Stored data:

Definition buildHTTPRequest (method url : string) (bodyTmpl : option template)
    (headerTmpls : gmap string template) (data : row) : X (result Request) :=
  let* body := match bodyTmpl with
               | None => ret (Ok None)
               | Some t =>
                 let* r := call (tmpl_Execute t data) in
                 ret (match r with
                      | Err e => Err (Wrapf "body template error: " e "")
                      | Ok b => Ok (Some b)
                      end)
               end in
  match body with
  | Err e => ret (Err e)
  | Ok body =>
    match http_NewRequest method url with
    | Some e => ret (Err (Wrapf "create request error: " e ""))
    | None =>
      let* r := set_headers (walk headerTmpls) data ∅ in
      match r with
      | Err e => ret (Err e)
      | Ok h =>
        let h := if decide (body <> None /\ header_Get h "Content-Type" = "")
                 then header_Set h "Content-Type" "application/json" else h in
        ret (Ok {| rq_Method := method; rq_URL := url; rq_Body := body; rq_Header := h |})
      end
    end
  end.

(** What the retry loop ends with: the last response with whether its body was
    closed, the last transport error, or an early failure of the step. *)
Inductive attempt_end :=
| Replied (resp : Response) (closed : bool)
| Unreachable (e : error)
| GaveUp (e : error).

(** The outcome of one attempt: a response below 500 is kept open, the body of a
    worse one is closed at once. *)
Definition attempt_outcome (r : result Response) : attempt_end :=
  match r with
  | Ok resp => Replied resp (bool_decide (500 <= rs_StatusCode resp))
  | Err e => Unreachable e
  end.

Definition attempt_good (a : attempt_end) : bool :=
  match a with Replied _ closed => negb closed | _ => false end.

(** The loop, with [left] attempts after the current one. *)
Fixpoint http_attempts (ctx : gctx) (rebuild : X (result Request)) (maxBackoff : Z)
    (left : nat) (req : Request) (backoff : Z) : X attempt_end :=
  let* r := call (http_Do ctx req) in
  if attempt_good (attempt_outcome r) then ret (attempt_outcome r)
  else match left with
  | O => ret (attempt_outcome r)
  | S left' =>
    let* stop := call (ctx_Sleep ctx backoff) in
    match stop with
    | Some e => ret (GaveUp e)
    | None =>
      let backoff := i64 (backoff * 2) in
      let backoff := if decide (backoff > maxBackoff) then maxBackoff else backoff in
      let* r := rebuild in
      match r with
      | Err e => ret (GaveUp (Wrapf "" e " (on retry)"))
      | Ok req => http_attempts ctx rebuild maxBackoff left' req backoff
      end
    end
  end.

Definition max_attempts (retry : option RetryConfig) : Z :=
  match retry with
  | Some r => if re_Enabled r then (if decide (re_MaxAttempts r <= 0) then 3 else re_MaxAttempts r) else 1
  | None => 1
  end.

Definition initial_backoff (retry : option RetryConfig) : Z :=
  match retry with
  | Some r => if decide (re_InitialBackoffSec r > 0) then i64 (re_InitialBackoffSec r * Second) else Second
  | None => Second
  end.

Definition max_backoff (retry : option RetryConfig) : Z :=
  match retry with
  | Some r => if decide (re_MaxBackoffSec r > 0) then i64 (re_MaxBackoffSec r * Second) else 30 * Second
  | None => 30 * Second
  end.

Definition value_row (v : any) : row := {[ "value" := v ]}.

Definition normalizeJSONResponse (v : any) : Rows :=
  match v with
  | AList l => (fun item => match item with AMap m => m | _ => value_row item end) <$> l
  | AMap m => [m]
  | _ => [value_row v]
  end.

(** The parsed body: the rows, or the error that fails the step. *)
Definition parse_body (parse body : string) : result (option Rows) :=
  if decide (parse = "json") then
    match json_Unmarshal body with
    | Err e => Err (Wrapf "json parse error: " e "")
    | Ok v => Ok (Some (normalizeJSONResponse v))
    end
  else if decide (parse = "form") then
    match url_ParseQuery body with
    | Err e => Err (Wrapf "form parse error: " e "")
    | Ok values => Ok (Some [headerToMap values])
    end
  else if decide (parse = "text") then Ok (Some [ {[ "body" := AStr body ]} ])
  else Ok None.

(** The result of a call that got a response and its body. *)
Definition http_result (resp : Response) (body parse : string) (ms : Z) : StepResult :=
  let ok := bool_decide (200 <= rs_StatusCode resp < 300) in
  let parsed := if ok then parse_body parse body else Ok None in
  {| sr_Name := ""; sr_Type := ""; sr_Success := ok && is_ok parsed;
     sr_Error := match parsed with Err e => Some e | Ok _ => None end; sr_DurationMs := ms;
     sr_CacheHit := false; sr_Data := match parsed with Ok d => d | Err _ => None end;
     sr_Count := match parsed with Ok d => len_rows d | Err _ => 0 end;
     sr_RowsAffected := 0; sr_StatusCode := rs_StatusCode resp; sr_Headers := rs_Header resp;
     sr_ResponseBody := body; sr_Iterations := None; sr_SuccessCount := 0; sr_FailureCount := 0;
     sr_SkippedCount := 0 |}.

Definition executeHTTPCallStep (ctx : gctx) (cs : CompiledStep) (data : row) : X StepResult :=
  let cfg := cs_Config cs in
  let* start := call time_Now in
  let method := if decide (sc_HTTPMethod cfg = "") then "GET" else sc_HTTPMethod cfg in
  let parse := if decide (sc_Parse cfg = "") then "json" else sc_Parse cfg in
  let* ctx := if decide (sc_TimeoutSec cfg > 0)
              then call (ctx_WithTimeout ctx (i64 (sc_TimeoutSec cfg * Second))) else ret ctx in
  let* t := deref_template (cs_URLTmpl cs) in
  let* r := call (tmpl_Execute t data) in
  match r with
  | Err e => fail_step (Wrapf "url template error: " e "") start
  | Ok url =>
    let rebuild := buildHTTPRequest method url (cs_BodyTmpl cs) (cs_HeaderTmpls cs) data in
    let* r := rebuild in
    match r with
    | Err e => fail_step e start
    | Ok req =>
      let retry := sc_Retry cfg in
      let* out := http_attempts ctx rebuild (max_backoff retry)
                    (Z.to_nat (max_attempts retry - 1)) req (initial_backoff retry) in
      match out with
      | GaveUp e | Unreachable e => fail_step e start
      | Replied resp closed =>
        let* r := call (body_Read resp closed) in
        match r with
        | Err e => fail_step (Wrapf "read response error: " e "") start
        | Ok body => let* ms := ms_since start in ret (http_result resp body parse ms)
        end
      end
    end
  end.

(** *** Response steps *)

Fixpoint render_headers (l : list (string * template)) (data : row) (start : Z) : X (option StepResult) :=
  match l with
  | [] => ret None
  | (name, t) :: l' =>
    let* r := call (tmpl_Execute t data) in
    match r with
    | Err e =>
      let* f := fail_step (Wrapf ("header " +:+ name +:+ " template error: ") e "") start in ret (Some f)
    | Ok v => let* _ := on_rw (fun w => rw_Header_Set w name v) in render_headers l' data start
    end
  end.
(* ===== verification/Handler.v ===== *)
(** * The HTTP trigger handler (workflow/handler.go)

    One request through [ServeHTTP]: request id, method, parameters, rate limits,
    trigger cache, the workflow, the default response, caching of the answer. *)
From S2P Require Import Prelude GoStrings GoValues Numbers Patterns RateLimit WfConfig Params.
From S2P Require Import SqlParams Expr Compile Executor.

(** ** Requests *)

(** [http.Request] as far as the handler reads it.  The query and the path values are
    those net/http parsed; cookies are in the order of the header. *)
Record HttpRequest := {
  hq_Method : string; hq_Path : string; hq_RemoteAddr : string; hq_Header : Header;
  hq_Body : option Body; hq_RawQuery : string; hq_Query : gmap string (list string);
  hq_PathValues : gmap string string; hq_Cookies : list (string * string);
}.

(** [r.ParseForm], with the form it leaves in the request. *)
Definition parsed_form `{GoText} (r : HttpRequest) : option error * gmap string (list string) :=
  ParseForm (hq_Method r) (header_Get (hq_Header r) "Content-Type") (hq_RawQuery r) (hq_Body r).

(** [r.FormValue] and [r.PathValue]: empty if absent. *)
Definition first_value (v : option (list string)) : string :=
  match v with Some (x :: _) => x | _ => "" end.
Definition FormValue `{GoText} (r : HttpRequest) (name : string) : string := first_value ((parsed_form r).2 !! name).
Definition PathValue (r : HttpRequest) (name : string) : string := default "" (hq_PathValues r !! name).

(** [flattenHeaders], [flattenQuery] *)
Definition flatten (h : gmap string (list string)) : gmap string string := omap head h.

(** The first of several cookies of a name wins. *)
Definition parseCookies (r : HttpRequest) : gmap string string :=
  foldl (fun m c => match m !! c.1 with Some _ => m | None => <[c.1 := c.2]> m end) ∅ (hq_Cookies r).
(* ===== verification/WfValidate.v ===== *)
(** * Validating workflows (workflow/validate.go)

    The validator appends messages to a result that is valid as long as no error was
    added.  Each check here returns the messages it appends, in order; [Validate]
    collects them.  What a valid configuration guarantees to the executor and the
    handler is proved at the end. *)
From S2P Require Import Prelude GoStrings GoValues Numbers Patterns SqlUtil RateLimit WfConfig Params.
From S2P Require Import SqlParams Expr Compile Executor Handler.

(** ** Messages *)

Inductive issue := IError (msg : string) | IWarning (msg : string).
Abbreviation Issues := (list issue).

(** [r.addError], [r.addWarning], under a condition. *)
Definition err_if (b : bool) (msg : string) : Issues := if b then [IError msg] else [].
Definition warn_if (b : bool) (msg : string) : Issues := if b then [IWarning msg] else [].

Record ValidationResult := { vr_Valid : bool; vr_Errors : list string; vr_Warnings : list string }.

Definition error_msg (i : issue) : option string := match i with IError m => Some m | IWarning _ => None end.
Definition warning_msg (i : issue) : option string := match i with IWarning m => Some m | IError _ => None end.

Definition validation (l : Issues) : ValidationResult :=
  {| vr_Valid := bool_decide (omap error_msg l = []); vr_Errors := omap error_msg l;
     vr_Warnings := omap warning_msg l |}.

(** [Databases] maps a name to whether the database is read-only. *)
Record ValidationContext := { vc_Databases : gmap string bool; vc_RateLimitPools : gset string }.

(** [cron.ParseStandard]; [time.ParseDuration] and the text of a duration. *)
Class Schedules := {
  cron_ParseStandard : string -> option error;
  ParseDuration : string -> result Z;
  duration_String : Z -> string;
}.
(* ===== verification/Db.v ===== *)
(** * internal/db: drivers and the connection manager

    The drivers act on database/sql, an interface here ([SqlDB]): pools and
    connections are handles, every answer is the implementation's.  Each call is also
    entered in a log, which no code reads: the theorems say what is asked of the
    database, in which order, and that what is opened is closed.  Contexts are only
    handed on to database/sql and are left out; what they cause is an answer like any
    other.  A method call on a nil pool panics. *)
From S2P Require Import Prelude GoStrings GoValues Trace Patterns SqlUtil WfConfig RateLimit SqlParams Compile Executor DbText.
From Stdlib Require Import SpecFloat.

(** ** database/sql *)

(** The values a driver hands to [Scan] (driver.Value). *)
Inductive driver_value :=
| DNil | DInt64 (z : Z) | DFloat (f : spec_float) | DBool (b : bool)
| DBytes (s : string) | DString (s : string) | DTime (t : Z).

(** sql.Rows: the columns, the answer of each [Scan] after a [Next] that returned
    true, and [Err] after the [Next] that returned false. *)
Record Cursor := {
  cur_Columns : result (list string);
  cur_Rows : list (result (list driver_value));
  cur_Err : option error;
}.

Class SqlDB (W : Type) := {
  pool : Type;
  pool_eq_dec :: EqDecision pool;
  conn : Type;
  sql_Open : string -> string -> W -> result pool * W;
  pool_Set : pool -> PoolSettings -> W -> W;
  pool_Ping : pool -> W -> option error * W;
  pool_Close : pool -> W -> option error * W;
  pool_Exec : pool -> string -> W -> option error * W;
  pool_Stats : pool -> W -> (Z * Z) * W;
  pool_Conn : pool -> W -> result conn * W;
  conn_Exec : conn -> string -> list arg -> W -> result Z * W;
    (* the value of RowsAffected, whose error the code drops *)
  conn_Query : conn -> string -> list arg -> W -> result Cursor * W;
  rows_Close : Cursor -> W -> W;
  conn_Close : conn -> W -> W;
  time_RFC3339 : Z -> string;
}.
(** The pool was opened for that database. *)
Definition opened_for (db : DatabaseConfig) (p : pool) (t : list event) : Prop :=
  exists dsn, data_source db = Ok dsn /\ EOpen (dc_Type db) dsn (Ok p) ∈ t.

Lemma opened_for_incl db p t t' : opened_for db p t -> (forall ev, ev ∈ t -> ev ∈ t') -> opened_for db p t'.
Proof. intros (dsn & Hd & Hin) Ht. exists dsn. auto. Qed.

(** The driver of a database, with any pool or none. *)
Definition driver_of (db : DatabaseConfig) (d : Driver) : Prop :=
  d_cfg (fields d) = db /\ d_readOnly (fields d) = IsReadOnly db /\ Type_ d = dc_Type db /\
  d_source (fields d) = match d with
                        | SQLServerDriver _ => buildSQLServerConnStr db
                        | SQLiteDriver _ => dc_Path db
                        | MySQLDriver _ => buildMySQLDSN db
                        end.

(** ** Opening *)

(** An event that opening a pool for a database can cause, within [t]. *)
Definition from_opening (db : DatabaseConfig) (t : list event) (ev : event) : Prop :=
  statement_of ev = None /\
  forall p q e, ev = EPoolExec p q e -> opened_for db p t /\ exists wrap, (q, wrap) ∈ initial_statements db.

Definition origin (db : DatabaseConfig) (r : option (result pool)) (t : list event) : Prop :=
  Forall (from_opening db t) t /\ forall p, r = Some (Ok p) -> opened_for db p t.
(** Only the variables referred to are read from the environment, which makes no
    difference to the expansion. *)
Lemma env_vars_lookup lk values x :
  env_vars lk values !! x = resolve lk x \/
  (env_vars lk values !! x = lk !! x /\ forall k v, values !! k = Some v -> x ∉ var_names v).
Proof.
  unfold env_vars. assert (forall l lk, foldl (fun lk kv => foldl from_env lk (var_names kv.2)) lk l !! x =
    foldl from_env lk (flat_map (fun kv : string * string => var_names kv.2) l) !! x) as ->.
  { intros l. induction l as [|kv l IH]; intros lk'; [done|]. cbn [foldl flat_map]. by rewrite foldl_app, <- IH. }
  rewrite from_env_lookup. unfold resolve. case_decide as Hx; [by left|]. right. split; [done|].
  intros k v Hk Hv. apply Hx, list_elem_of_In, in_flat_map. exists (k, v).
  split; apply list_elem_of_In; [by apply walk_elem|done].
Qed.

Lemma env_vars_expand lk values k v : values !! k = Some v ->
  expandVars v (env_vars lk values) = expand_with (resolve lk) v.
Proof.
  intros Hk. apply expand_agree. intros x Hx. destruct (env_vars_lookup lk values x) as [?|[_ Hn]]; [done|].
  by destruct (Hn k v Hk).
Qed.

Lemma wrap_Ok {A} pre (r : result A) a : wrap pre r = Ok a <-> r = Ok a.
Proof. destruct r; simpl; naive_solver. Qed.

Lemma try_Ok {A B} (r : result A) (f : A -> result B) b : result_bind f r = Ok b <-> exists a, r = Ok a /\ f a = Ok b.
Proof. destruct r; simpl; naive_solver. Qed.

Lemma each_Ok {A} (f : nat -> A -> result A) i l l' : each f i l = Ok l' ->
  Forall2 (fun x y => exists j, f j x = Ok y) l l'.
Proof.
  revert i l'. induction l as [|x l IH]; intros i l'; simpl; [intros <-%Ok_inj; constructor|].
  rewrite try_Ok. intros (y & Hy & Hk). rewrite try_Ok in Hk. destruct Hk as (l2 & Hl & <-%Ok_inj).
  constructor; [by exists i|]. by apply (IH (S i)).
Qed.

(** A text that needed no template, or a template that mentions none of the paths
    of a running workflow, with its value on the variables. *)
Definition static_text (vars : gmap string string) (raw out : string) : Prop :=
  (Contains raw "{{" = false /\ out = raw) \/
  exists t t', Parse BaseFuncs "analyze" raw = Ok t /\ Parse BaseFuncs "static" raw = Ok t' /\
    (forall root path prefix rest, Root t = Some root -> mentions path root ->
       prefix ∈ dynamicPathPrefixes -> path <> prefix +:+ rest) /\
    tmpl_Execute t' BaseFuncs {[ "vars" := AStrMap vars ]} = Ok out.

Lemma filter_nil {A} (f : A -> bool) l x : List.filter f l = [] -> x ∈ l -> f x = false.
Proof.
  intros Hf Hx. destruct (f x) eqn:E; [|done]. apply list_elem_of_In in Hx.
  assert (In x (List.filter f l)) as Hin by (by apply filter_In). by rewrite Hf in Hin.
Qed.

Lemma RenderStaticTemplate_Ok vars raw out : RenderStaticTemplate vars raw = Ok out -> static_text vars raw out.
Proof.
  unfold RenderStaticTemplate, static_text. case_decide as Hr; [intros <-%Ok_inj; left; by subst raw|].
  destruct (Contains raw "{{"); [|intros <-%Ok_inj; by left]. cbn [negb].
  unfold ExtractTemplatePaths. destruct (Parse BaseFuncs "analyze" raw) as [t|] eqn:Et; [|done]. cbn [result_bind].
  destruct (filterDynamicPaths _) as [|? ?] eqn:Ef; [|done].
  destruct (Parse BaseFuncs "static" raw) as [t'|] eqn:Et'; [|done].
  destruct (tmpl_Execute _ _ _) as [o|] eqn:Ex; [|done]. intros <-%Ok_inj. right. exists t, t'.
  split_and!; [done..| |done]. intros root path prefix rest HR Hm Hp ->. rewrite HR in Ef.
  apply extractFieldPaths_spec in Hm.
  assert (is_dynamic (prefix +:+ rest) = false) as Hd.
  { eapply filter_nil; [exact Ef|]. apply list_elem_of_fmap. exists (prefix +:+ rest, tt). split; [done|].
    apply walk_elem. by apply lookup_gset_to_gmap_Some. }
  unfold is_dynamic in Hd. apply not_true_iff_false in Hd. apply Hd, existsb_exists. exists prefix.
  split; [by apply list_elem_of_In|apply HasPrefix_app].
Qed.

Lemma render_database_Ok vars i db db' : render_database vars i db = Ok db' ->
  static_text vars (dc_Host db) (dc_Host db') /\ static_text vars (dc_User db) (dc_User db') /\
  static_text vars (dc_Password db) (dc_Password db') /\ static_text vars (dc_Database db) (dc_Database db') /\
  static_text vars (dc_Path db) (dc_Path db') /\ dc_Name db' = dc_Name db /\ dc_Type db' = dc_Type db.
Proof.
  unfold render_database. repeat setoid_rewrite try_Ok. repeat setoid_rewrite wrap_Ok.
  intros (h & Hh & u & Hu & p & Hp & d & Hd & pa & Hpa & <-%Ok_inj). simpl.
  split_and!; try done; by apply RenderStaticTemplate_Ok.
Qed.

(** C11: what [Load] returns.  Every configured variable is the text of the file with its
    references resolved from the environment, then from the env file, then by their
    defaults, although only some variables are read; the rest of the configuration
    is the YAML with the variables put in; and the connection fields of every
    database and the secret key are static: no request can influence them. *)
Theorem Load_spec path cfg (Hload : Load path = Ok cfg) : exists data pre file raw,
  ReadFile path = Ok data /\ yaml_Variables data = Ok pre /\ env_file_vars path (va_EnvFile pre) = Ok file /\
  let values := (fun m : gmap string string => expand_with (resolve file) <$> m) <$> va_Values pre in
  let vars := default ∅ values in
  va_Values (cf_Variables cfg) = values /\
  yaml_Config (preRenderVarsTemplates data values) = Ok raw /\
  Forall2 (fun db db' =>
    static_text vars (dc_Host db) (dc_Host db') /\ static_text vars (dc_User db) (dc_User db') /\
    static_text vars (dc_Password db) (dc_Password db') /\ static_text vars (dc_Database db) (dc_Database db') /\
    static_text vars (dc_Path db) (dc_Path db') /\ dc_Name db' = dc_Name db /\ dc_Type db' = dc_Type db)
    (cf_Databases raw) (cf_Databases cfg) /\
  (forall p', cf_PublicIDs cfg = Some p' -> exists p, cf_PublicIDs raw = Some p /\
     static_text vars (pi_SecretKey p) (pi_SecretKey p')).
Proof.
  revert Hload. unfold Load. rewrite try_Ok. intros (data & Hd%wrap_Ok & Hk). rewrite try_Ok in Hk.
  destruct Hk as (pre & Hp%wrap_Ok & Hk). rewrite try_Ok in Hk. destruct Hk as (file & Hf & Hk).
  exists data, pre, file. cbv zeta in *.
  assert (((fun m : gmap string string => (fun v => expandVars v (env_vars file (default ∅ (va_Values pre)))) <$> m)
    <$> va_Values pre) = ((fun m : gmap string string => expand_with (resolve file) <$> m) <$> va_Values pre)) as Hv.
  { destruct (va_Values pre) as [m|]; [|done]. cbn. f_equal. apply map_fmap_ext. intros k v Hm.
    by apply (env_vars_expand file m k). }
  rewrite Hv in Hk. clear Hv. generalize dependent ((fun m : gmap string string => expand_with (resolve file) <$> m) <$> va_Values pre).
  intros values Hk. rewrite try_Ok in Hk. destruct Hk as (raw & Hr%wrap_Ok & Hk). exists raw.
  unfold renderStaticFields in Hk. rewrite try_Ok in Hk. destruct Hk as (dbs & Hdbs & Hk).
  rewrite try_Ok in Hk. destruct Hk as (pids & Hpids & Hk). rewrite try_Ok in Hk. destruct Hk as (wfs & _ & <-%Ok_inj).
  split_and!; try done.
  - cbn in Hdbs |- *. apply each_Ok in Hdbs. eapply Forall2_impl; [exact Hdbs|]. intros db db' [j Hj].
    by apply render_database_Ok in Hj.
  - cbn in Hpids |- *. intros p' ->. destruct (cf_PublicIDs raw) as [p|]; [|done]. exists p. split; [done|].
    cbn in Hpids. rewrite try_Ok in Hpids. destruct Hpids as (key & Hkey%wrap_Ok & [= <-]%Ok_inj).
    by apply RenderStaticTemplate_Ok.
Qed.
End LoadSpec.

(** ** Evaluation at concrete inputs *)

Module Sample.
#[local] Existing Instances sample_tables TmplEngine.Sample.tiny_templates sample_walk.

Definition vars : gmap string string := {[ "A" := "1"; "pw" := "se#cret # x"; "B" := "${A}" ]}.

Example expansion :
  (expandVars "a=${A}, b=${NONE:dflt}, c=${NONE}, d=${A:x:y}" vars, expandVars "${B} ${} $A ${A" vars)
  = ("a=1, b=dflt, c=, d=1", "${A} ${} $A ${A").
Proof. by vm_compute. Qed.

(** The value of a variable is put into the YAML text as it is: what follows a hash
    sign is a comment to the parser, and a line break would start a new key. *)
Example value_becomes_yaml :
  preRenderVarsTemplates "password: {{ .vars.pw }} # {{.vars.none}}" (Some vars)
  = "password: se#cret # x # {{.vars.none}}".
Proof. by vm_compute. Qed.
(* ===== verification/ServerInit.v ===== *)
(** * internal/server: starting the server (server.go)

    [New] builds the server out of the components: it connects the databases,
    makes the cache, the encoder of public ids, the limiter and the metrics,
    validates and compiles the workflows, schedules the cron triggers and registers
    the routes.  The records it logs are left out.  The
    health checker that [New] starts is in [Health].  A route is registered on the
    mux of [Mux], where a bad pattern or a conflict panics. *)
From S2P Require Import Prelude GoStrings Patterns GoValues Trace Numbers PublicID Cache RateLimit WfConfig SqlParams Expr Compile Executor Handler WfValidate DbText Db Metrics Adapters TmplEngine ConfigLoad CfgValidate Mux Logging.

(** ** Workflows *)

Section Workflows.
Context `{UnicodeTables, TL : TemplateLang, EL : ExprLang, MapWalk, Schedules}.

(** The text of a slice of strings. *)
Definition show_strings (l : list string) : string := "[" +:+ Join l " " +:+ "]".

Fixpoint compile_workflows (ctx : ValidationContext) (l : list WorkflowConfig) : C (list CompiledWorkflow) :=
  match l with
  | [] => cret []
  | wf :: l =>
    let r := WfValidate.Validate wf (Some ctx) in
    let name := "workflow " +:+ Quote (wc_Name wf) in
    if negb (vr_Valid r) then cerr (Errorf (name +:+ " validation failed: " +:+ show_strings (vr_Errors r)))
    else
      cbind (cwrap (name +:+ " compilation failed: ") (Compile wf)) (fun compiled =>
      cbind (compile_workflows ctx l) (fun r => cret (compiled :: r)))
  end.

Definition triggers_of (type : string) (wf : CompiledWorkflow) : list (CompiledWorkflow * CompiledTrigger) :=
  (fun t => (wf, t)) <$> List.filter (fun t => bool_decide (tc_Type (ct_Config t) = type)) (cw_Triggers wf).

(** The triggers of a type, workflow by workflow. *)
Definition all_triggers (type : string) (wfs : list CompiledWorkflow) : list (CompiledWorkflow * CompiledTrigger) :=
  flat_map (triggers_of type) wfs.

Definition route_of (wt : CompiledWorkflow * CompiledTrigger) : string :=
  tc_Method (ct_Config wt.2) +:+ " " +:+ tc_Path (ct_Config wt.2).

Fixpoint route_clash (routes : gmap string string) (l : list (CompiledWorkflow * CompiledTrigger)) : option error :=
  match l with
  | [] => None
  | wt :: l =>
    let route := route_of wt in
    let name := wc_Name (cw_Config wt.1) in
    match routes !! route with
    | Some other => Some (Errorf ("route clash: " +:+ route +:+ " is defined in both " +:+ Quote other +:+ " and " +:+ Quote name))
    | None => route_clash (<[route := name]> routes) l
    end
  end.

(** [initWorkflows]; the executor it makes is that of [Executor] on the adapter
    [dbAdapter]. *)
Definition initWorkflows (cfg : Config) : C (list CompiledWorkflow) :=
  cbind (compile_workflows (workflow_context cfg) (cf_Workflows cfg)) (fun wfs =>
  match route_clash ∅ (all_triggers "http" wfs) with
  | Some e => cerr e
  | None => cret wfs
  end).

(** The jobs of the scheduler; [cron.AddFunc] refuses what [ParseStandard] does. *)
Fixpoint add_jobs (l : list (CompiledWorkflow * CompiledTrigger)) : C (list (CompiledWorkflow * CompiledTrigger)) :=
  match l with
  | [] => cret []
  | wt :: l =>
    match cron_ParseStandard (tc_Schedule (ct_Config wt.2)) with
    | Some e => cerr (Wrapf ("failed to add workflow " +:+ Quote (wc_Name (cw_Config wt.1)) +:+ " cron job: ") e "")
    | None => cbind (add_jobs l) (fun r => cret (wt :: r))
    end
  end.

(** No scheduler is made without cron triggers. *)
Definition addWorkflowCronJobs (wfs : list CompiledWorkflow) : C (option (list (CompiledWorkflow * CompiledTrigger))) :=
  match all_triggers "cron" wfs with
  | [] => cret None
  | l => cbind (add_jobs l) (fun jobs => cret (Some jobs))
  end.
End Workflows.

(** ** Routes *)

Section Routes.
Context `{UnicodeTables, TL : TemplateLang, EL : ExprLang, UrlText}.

Assigned task: A reply should hold exactly the lines from the one containing "(** The triggers" through the end of the data above, nothing more.

Solution to this exercise:
(** The triggers of a type, workflow by workflow. *)
Definition all_triggers (type : string) (wfs : list CompiledWorkflow) : list (CompiledWorkflow * CompiledTrigger) :=
  flat_map (triggers_of type) wfs.

Definition route_of (wt : CompiledWorkflow * CompiledTrigger) : string :=
  tc_Method (ct_Config wt.2) +:+ " " +:+ tc_Path (ct_Config wt.2).

Fixpoint route_clash (routes : gmap string string) (l : list (CompiledWorkflow * CompiledTrigger)) : option error :=
  match l with
  | [] => None
  | wt :: l =>
    let route := route_of wt in
    let name := wc_Name (cw_Config wt.1) in
    match routes !! route with
    | Some other => Some (Errorf ("route clash: " +:+ route +:+ " is defined in both " +:+ Quote other +:+ " and " +:+ Quote name))
    | None => route_clash (<[route := name]> routes) l
    end
  end.

(** [initWorkflows]; the executor it makes is that of [Executor] on the adapter
    [dbAdapter]. *)
Definition initWorkflows (cfg : Config) : C (list CompiledWorkflow) :=
  cbind (compile_workflows (workflow_context cfg) (cf_Workflows cfg)) (fun wfs =>
  match route_clash ∅ (all_triggers "http" wfs) with
  | Some e => cerr e
  | None => cret wfs
  end).

(** The jobs of the scheduler; [cron.AddFunc] refuses what [ParseStandard] does. *)
Fixpoint add_jobs (l : list (CompiledWorkflow * CompiledTrigger)) : C (list (CompiledWorkflow * CompiledTrigger)) :=
  match l with
  | [] => cret []
  | wt :: l =>
    match cron_ParseStandard (tc_Schedule (ct_Config wt.2)) with
    | Some e => cerr (Wrapf ("failed to add workflow " +:+ Quote (wc_Name (cw_Config wt.1)) +:+ " cron job: ") e "")
    | None => cbind (add_jobs l) (fun r => cret (wt :: r))
    end
  end.

(** No scheduler is made without cron triggers. *)
Definition addWorkflowCronJobs (wfs : list CompiledWorkflow) : C (option (list (CompiledWorkflow * CompiledTrigger))) :=
  match all_triggers "cron" wfs with
  | [] => cret None
  | l => cbind (add_jobs l) (fun jobs => cret (Some jobs))
  end.
End Workflows.

(** ** Routes *)

Section Routes.
Context `{UnicodeTables, TL : TemplateLang, EL : ExprLang, UrlText}.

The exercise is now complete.